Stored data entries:
(** * Aegis AI engine: the detection pipeline

    A shallow embedding of the Python services under
    [ai-engine/app/services] (preprocessing, anomaly detector, failure
    detector, model service) and the properties of the design
    specification checked against it.

    Conventions of the embedding:
    - a Python/NumPy [float] is an IEEE 754 binary64 value, taken from the
      Standard Library's executable specification [SpecFloat] (NaN and
      the infinities included, round to nearest even);
    - a Python function that can raise returns in the error monad [exc];
      [try: ... except Exception as e: ...] is [try_except];
    - objects mutated by a method ([AnomalyDetector.train]) are passed
      and returned explicitly;
    - calls into scikit-learn and the NumPy reductions are parameters of
      the sections that use them: the theorems hold for every behaviour
      of those libraries, raising included. *)

From Stdlib Require Import ZArith List String Ascii Bool Lia SpecFloat.
From stdpp Require Import base option gmap strings list pretty sorting.

Local Open Scope string_scope.
Local Open Scope list_scope.
Local Open Scope Z_scope.

(** ** Exceptions *)

Module Py.

(** The outcome of a Python call: a value, or an exception (an
    instance of [Exception]) carrying [str(e)]. The texts of the
    messages are indicative; nothing below depends on them. *)
Inductive exc (A : Type) : Type :=
| Ok (a : A)
| Raise (e : string).
Arguments Ok {A} a.
Arguments Raise {A} e.

#[global] Instance exc_ret : MRet exc := fun A a => Ok a.

#[global] Instance exc_bind : MBind exc := fun A B k m =>
  match m with
  | Ok a => k a
  | Raise e => Raise e
  end.

(** [try: body  except Exception as e: handler e] *)
Definition try_except {A} (body : exc A) (handler : string -> exc A) : exc A :=
  match body with
  | Ok a => Ok a
  | Raise e => handler e
  end.

End Py.
Export Py.

(** ** binary64 *)

Module F64.

Definition prec : Z := 53.
Definition emax : Z := 1024.

Abbreviation float := spec_float.

Definition nan : float := S754_nan.

(** [float(z)] for a Python int. *)
Definition of_Z (z : Z) : float := binary_normalize prec emax z 0 false.
Definition of_nat (n : nat) : float := of_Z (Z.of_nat n).

Definition add : float -> float -> float := SFadd prec emax.
Definition sub : float -> float -> float := SFsub prec emax.
Definition mul : float -> float -> float := SFmul prec emax.
Definition div : float -> float -> float := SFdiv prec emax.
Definition opp : float -> float := SFopp.
Definition abs : float -> float := SFabs.

(** The decimal literal [k / 10^n] (as in [0.9 = dec 9 1]): both [k] and
    [10^n] are exact in binary64 for the literals of the program, so the
    correctly rounded quotient is the double the literal denotes. *)
Definition dec (k : Z) (n : nat) : float :=
  div (of_Z k) (of_Z (10 ^ Z.of_nat n)).

(** Comparisons as Python evaluates them on floats: every comparison
    with a NaN is [False]. *)
Definition ltb (x y : float) : bool := SFltb x y.
Definition leb (x y : float) : bool := SFleb x y.
Definition gtb (x y : float) : bool := SFltb y x.
Definition geb (x y : float) : bool := SFleb y x.

Definition is_nan (x : float) : bool :=
  match x with S754_nan => true | _ => false end.

(** The builtins [max(a, b)] and [min(a, b)]: the first argument is
    kept unless the second compares strictly better. *)
Definition py_max (a b : float) : float := if gtb b a then b else a.
Definition py_min (a b : float) : float := if ltb b a then b else a.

Task:
From the line that has "- objects mutated" through the line that has "Definition nan : float := S754_nan.", copy every line exactly as it appears above, and leave out all others.

Response to this exercise:
    - objects mutated by a method ([AnomalyDetector.train]) are passed
      and returned explicitly;
    - calls into scikit-learn and the NumPy reductions are parameters of
      the sections that use them: the theorems hold for every behaviour
      of those libraries, raising included. *)

From Stdlib Require Import ZArith List String Ascii Bool Lia SpecFloat.
From stdpp Require Import base option gmap strings list pretty sorting.

Local Open Scope string_scope.
Local Open Scope list_scope.
Local Open Scope Z_scope.

(** ** Exceptions *)

Module Py.

(** The outcome of a Python call: a value, or an exception (an
    instance of [Exception]) carrying [str(e)]. The texts of the
    messages are indicative; nothing below depends on them. *)
Inductive exc (A : Type) : Type :=
| Ok (a : A)
| Raise (e : string).
Arguments Ok {A} a.
Arguments Raise {A} e.

#[global] Instance exc_ret : MRet exc := fun A a => Ok a.

#[global] Instance exc_bind : MBind exc := fun A B k m =>
  match m with
  | Ok a => k a
  | Raise e => Raise e
  end.

(** [try: body  except Exception as e: handler e] *)
Definition try_except {A} (body : exc A) (handler : string -> exc A) : exc A :=
  match body with
  | Ok a => Ok a
  | Raise e => handler e
  end.

End Py.
Export Py.

(** ** binary64 *)

Module F64.

Definition prec : Z := 53.
Definition emax : Z := 1024.

Abbreviation float := spec_float.

Definition nan : float := S754_nan.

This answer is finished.